Outro alerta que a ginecologista especialista faz é sobre como a ansiedade e o estresse podem afetar o corpo, incluindo o sistema imunológico que garante a proteção contra infecções. “Em um momento como esse da pandemia, precisamos muito do nosso sistema de defesa e sabemos que o estresse e a ansiedade elevados levam a um enfraquecimento do sistema imune, deixando o organismo mais susceptível ao desenvolvimento de infecções”, conta a especialista.

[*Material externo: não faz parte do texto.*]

(** [1.0 / theta] is not a zero when [theta] is a finite number of the
    format. *)
Lemma inverse_nonzero s m e :
  bounded prec emax m e = true ->
  is_zero (fdiv fone (S754_finite s m e)) = false.
Proof.
  unfold bounded, canonical_mantissa; rewrite andb_true_iff.
  rewrite Z.eqb_eq, Z.leb_le; intros [Hc He].
  unfold fexp, emin, prec, emax in Hc, He.
  pose proof (digits2_pos_bounds m) as [_ Hhi].
  set (d := Zpos (digits2_pos m)) in *.
  assert (Hd0 : 0 < d) by (unfold d; lia).
  unfold fdiv, fone, SFdiv, SFdiv_core_binary.
  change (Zdigits2 (Zpos 4503599627370496)) with 53.
  change (Zdigits2 (Zpos m)) with d.
  set (e' := Z.min (fexp prec emax (53 + -52 - (d + e))) (-52 - e)).
  assert (He' : -1074 <= e' /\ d <= 52 + (-52 - e - e')).
  { unfold e', fexp, emin, prec, emax; lia. }
  set (sh := -52 - e - e') in *.
  set (m' := match sh with
             | Z0 => Zpos 4503599627370496
             | Zpos _ => Z.shiftl (Zpos 4503599627370496) sh
             | Zneg _ => 0
             end).
  assert (Hm' : m' = 2 ^ (52 + sh)).
  { unfold m'; destruct sh as [|a|a] eqn:Esh.
    - reflexivity.
    - rewrite Z.shiftl_mul_pow2, Z.pow_add_r by lia; reflexivity.
    - lia. }
  pose proof (Z_div_mod m' (Zpos m) eq_refl) as Hdm.
  assert (Hq : 0 < m' / Zpos m).
  { apply Z.div_str_pos; split; [lia|].
    rewrite Hm'. etransitivity; [apply Z.lt_le_incl, Hhi|].
    apply Z.pow_le_mono_r; lia. }
  unfold Z.div in Hq.
  destruct (Z.div_eucl m' (Zpos m)) as [q r]; simpl in Hq.
  apply binary_round_aux_nonzero; lia.
Qed.

Lemma scalars_defined_finite theta :
  is_binary64 theta = true -> isfinite theta = true ->
  is_zero theta = false -> scalars_defined theta = true.
Proof.
  destruct theta as [b|b| |s m e]; simpl; try discriminate.
  intros Hv _ _; unfold scalars_defined.
  rewrite (inverse_nonzero s m e Hv), orb_true_r; reflexivity.
Qed.

Lemma shr_fexp_exponent m e l :
  e <= snd (shr_fexp prec emax m e l).
Proof.
  unfold shr_fexp, shr.
  destruct (fexp prec emax (Zdigits2 m + e) - e) as [|a|a]; simpl; lia.
Qed.
Lemma sum_units_mono (k1 k2 : Z) : k1 <= k2 -> sum_units k1 <= sum_units k2.
Proof.
  apply signed_mono.
  - intros a b Ha Hab. unfold clamp.
    pose proof (round_units_mono a b 1 Ha Hab ltac:(lia)). lia.
  - intros a Ha. unfold clamp. pose proof overflow_pos.
    pose proof (round_units_nonneg a 1 Ha ltac:(lia)). lia.
Qed.

Lemma sum_units_bound (k : Z) : - overflow_units <= sum_units k <= overflow_units.
Proof.
  apply signed_bound. intros a Ha. unfold clamp. pose proof overflow_pos.
  pose proof (round_units_nonneg a 1 Ha ltac:(lia)). lia.
Qed.

Lemma add_key (x y : float) :
  finite_SF (Prim2SF x) = true -> is_nan_SF (Prim2SF y) = false ->
  is_nan_SF (Prim2SF (x + y)) = false /\
  key (Prim2SF (x + y)) =
    lift_key (fun k => sum_units (key (Prim2SF x) + k)) (Prim2SF y).
Proof.
  intros Fx Ny. rewrite add_units.
  assert (G : forall k, 
    is_nan_SF (SF_of_units (k <? 0) (round_units (Z.abs k) 1)) = false /\
    key (SF_of_units (k <? 0) (round_units (Z.abs k) 1)) = sum_units k).
  { intros k. split; [apply SF_of_units_not_nan |].
    rewrite key_SF_of_units; [reflexivity | |].
    - apply round_units_representable; lia.
    - apply round_units_nonneg; lia. }
  unfold lift_key.
  destruct (Prim2SF x) as [sx | sx | | sx mx ex]; try discriminate Fx;
    destruct (Prim2SF y) as [sy | sy | | sy my ey]; try discriminate Ny;
    cbn [add_SF finite_SF];
    try (split; reflexivity);
    try apply G.
Qed.


Lemma rounded_units_mono (p k1 k2 : Z) :
  0 < p -> k1 <= k2 -> rounded_units p k1 <= rounded_units p k2.
Proof.
  intros Hp. apply signed_mono.
  - intros a b Ha Hab. unfold clamp.
    pose proof (decimal_units_mono p a b Hp Ha Hab). lia.
  - intros a Ha. unfold clamp. pose proof overflow_pos.
    pose proof (decimal_units_nonneg p a Hp Ha). lia.
Qed.

Lemma rounded_units_bound (p k : Z) :
  0 < p -> - overflow_units <= rounded_units p k <= overflow_units.
Proof.
  intros Hp. apply signed_bound. intros a Ha. unfold clamp. pose proof overflow_pos.
  pose proof (decimal_units_nonneg p a Hp Ha). lia.
Qed.

Lemma float_round_key (x : float) (ndigits : N) :
  is_nan_SF (Prim2SF x) = false ->
  is_nan_SF (Prim2SF (Py.float_round x ndigits)) = false /\
  key (Prim2SF (Py.float_round x ndigits)) =
    lift_key (rounded_units (10 ^ Z.of_N ndigits)) (Prim2SF x).
Proof.
  intros Nx. unfold lift_key. destruct (finite_SF (Prim2SF x)) eqn:F.
  - rewrite float_round_finite by exact F.
    split; [apply SF_of_units_not_nan |].
    pose proof (pow10_pos ndigits) as HP.
    rewrite key_SF_of_units.
    + rewrite key_units by exact F.
      rewrite (units_sign (Prim2SF x) (Prim2SF_valid x) F) at 2.
      unfold rounded_units, signed.
      set (u := Z.abs (units_SF (Prim2SF x))).
      destruct (Z.eq_dec u 0) as [E0 | NZ].
      * rewrite E0.
        assert (Ed : decimal_units (10 ^ Z.of_N ndigits) 0 = 0).
        { unfold decimal_units. cbn [Z.mul].
          replace (rne_div 0 (2 ^ unit_exp)) with 0
            by (symmetry; apply (rne_div_exact 0), unit_pos).
          cbn [Z.mul]. now apply round_units_0. }
        assert (Ec : clamp (decimal_units (10 ^ Z.of_N ndigits) 0) = 0)
          by (rewrite Ed; reflexivity).
        destruct (sign_SF (Prim2SF x)); cbn [cond_Zopp]; change (- 0) with 0;
          change (Z.abs 0) with 0; change (0 <? 0) with false;
          cbn [cond_Zopp]; rewrite Ec; reflexivity.
      * assert (Hu : 0 < u) by (unfold u in *; lia).
        destruct (sign_SF (Prim2SF x)); cbn [cond_Zopp].
        -- replace (- u <? 0) with true by (symmetry; apply Z.ltb_lt; lia).
           rewrite Z.abs_opp, (Z.abs_eq u) by lia. reflexivity.
        -- replace (u <? 0) with false by (symmetry; apply Z.ltb_ge; lia).
           rewrite (Z.abs_eq u) by lia. reflexivity.
    + apply decimal_units_representable; [exact HP | lia].
    + apply decimal_units_nonneg; [exact HP | lia].
  - rewrite float_round_other by exact F. split; [exact Nx | reflexivity].
Qed.

End PyOrder.

(** ** The scorer, step by step *)

Section Scorer.

Variable int_literal : string -> option Z.
Variable float_literal : string -> option float.

Local Abbreviation compute := (compute_liquidity_signal int_literal float_literal).
Local Abbreviation avg_volume_of m :=
  (Py.int int_literal (Py.dict_get m "avg_volume" (VInt 1000000))).
Local Abbreviation turnover_ratio_of m :=
  (Py.float float_literal (Py.dict_get m "turnover_ratio" (VFloat 0.8))).

Lemma compute_result (m : dict) :
  result (compute m) =
    match avg_volume_of m with
    | Raised e => Raised e
    | Returned a =>
        match turnover_ratio_of m with
        | Raised e => Raised e
        | Returned t =>
            match raw_score a t with
            | Raised e => Raised e
            | Returned s => Returned (enriched m s)
            end
        end
    end.
Proof.
  unfold compute_liquidity_signal, result, bind, lift, log, ret.
  destruct (avg_volume_of m); [| reflexivity].
  destruct (turnover_ratio_of m); [| reflexivity]. cbn.
  destruct (raw_score a a0); reflexivity.
Qed.

Lemma compute_returns (m r : dict) :
  result (compute m) = Returned r ->
  exists a t s,
    avg_volume_of m = Returned a /\ turnover_ratio_of m = Returned t /\
    raw_score a t = Returned s /\ r = enriched m s.
Proof.
  rewrite compute_result.
  destruct (avg_volume_of m) as [a |]; [| discriminate].
  destruct (turnover_ratio_of m) as [t |]; [| discriminate].
  destruct (raw_score a t) as [s |] eqn:E; [| discriminate].
  intros [= <-]. now exists a, t, s.
Qed.

Lemma enriched_score (m : dict) (s : float) :
  enriched m s !! "liquidity_score" = Some (VFloat (Py.float_round s 4)).
Proof. unfold enriched, Py.dict_unpack2. apply lookup_union_Some_l. reflexivity. Qed.

Lemma enriched_signal (m : dict) (s : float) :
  enriched m s !! "liquidity_signal" =
    Some (VStr (if Py.float_ge_int s 2 then "LIQUID" else "ILLIQUID")).
Proof. unfold enriched, Py.dict_unpack2. apply lookup_union_Some_l. reflexivity. Qed.

Lemma enriched_other (m : dict) (s : float) (k : string) :
  k <> "liquidity_score" -> k <> "liquidity_signal" ->
  enriched m s !! k = m !! k.
Proof.
  intros H1 H2. unfold enriched, Py.dict_unpack2. apply lookup_union_r.
  rewrite lookup_insert_ne by congruence. now rewrite lookup_singleton_ne.
Qed.

Lemma enriched_dom (m : dict) (s : float) :
  dom (enriched m s) = dom m ∪ {[ "liquidity_score"; "liquidity_signal" ]}.
Proof.
  unfold enriched, Py.dict_unpack2.
  rewrite dom_union_L, dom_insert_L, dom_singleton_L. apply (comm_L _).
Qed.

Lemma raw_score_returns (a : Z) (t s : float) :
  raw_score a t = Returned s ->
  exists q, Py.int_true_divide a 1000000 = Returned q /\ s = (q + t)%float.
Proof.
  unfold raw_score, Py.float_add.
  destruct (Py.int_true_divide a 1000000) as [q |]; [| discriminate].
  intros [= <-]. now exists q.
Qed.

Lemma int_raises (v : pyval) (e : exn) :
  Py.int int_literal v = Raised e ->
  exists c, e = Builtin c /\ (c = TypeError \/ c = ValueError \/ c = OverflowError).
Proof.
  destruct v as [| b | n | x | s | l | d]; cbn [Py.int]; try discriminate;
    try (intros [= <-]; eauto).
  - unfold Py.int_of_float. destruct (Prim2SF x); try discriminate;
      intros [= <-]; eauto.
  - destruct (int_literal s); [discriminate | intros [= <-]; eauto].
Qed.

Lemma float_raises (v : pyval) (e : exn) :
  Py.float float_literal v = Raised e ->
  exists c, e = Builtin c /\ (c = TypeError \/ c = ValueError \/ c = OverflowError).
Proof.
  destruct v as [| b | n | x | s | l | d]; cbn [Py.float]; try discriminate;
    try (intros [= <-]; eauto).
  - unfold Py.float_of_int.
    destruct (_ <=? _); [intros [= <-]; eauto | discriminate].
  - destruct (float_literal s); [discriminate | intros [= <-]; eauto].
Qed.

Lemma dict_get_present (m : dict) (k : string) (v d : pyval) :
  m !! k = Some v -> Py.dict_get m k d = v.
Proof. unfold Py.dict_get. now intros ->. Qed.

Lemma dict_get_insert (m : dict) (k : string) (v d : pyval) :
  Py.dict_get (<[k := v]> m) k d = v.
Proof. unfold Py.dict_get. now rewrite lookup_insert_eq. Qed.

Lemma dict_get_insert_ne (m : dict) (k k' : string) (v d : pyval) :
  k <> k' -> Py.dict_get (<[k := v]> m) k' d = Py.dict_get m k' d.
Proof. intros H. unfold Py.dict_get. now rewrite lookup_insert_ne. Qed.

End Scorer.

(** ** Order of the stored scores *)

Module ScoreOrder.
Import F64 F64Facts F64Round F64Repr F64Order F64Ops PyFacts PyOrder.

Lemma add_SF_nan_r (x : spec_float) : add_SF x S754_nan = S754_nan.
Proof. destruct x; reflexivity. Qed.

Lemma stored_nan (q t : float) (ndigits : N) :
  is_nan_SF (Prim2SF t) = true ->
  is_nan_SF (Prim2SF (Py.float_round (q + t) ndigits)) = true.
Proof.
  intros Nt.
  assert (E : Prim2SF (q + t) = S754_nan).
  { rewrite add_units. destruct (Prim2SF t); try discriminate Nt.
    apply add_SF_nan_r. }
  rewrite float_round_other by (rewrite E; reflexivity).
  rewrite E. reflexivity.
Qed.

(** The stored score grows with the volume and with the turnover. *)
Lemma stored_key_mono (a1 a2 : Z) (q1 q2 t1 t2 : float) (ndigits : N) :
  Py.int_true_divide a1 1000000 = Returned q1 ->
  Py.int_true_divide a2 1000000 = Returned q2 ->
  a1 <= a2 ->
  is_nan_SF (Prim2SF t1) = false -> is_nan_SF (Prim2SF t2) = false ->
  key (Prim2SF t1) <= key (Prim2SF t2) ->
  let y1 := Py.float_round (q1 + t1) ndigits in
  let y2 := Py.float_round (q2 + t2) ndigits in
  is_nan_SF (Prim2SF y1) = false /\ is_nan_SF (Prim2SF y2) = false /\
  key (Prim2SF y1) <= key (Prim2SF y2).
Proof.
  intros D1 D2 Ha N1 N2 Ht y1 y2.
  destruct (int_true_divide_key a1 1000000 q1 ltac:(lia) D1) as [F1 K1].
  destruct (int_true_divide_key a2 1000000 q2 ltac:(lia) D2) as [F2 K2].
  assert (Hq : key (Prim2SF q1) <= key (Prim2SF q2)).
  { rewrite K1, K2. apply signed_mono; [| | exact Ha].
    - intros a b H0 Hab. apply quotient_units_mono; lia.
    - intros a H0. apply quotient_units_nonneg; lia. }
  destruct (add_key q1 t1 F1 N1) as [Ns1 Ks1].
  destruct (add_key q2 t2 F2 N2) as [Ns2 Ks2].
  assert (Hs : key (Prim2SF (q1 + t1)) <= key (Prim2SF (q2 + t2))).
  { rewrite Ks1, Ks2.
    apply Z.le_trans with
      (lift_key (fun k => sum_units (key (Prim2SF q2) + k)) (Prim2SF t1)).
    - unfold lift_key. destruct (finite_SF (Prim2SF t1)); [| lia].
      apply sum_units_mono. lia.
    - apply lift_key_mono; try apply Prim2SF_valid; try assumption.
      + intros a b Hab. apply sum_units_mono. lia.
      + intros a. apply sum_units_bound. }
  destruct (float_round_key (q1 + t1) ndigits Ns1) as [Ny1 Ky1].
  destruct (float_round_key (q2 + t2) ndigits Ns2) as [Ny2 Ky2].
  split; [exact Ny1 | split; [exact Ny2 |]].
  unfold y1, y2. rewrite Ky1, Ky2.
  pose proof (pow10_pos ndigits) as HP.
  apply lift_key_mono; try apply Prim2SF_valid; try assumption.
  - intros a b Hab. now apply rounded_units_mono.
  - intros a. now apply rounded_units_bound.
Qed.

Diante de tantas angústias e inquietações, a psicóloga Ane Santa Cecília orienta que é preciso buscar estratégias de enfrentamento para vencer esta fase, buscando desenvolver a resiliência e a ressignificação dos momentos difíceis. “Precisamos tirar o foco do que não temos agora e pensar naquilo que está ao nosso alcance. Observo pessoas com dificuldades financeiras aproveitando este momento para fazer cursos e melhorar o currículo, outras que para manter a rotina de atividades físicas aproveitam para fazer exercícios em casa com os filhos. É importante nos conhecermos para identificarmos o que nos proporcionará prazer e ocupar nosso tempo com isso, aproveitar para descobrir novas possibilidades em meio às limitações. Não há uma receita para ajudar a aliviar a ansiedade, para cada um é diferente”, destaca Ane.
Para as mulheres, que além de buscar equilíbrio para si ainda lidam com as ansiedades dos filhos, a psicóloga reforça que é importante envolver as crianças e atribuir responsabilidades para elas em casa. “A criança precisa se envolver com alguma coisa, pois quando fica ociosa vai ficar mais ansiosa e agitada. Temos que usar a criatividade para exercer funções e ter o tempo ao nosso favor, planejando atividades com eles. Não dá pra sair, mas dá para se divertir em casa. É muito importante também colocar responsabilidades para cada um, reorganizar os papéis em casa e distribuir funções entre todos”, comenta a psicóloga.
Apesar de destacar muito a necessidade de ocupar-se e manter-se ativo, para encontrar equilíbrio também é fundamental respeitar os momentos de descanso. “Também não precisa fazer algo o tempo todo, pode aproveitar para descansar, por que não passar um dia vendo filmes? Importante saber separar as jornadas, definir momentos de descanso efetivo e aproveitar para realmente se desligar”, explica a psicóloga que completa lembrando a relevância da positividade. “É preciso entender que somos capazes de sofrer e superar. Enfrentando de uma forma positiva, o tratamento e o processo serão mais suaves. A jornada não é fácil, mas quando vivida com otimismo, com certeza as coisas vão ser melhores”, conclui a psicóloga.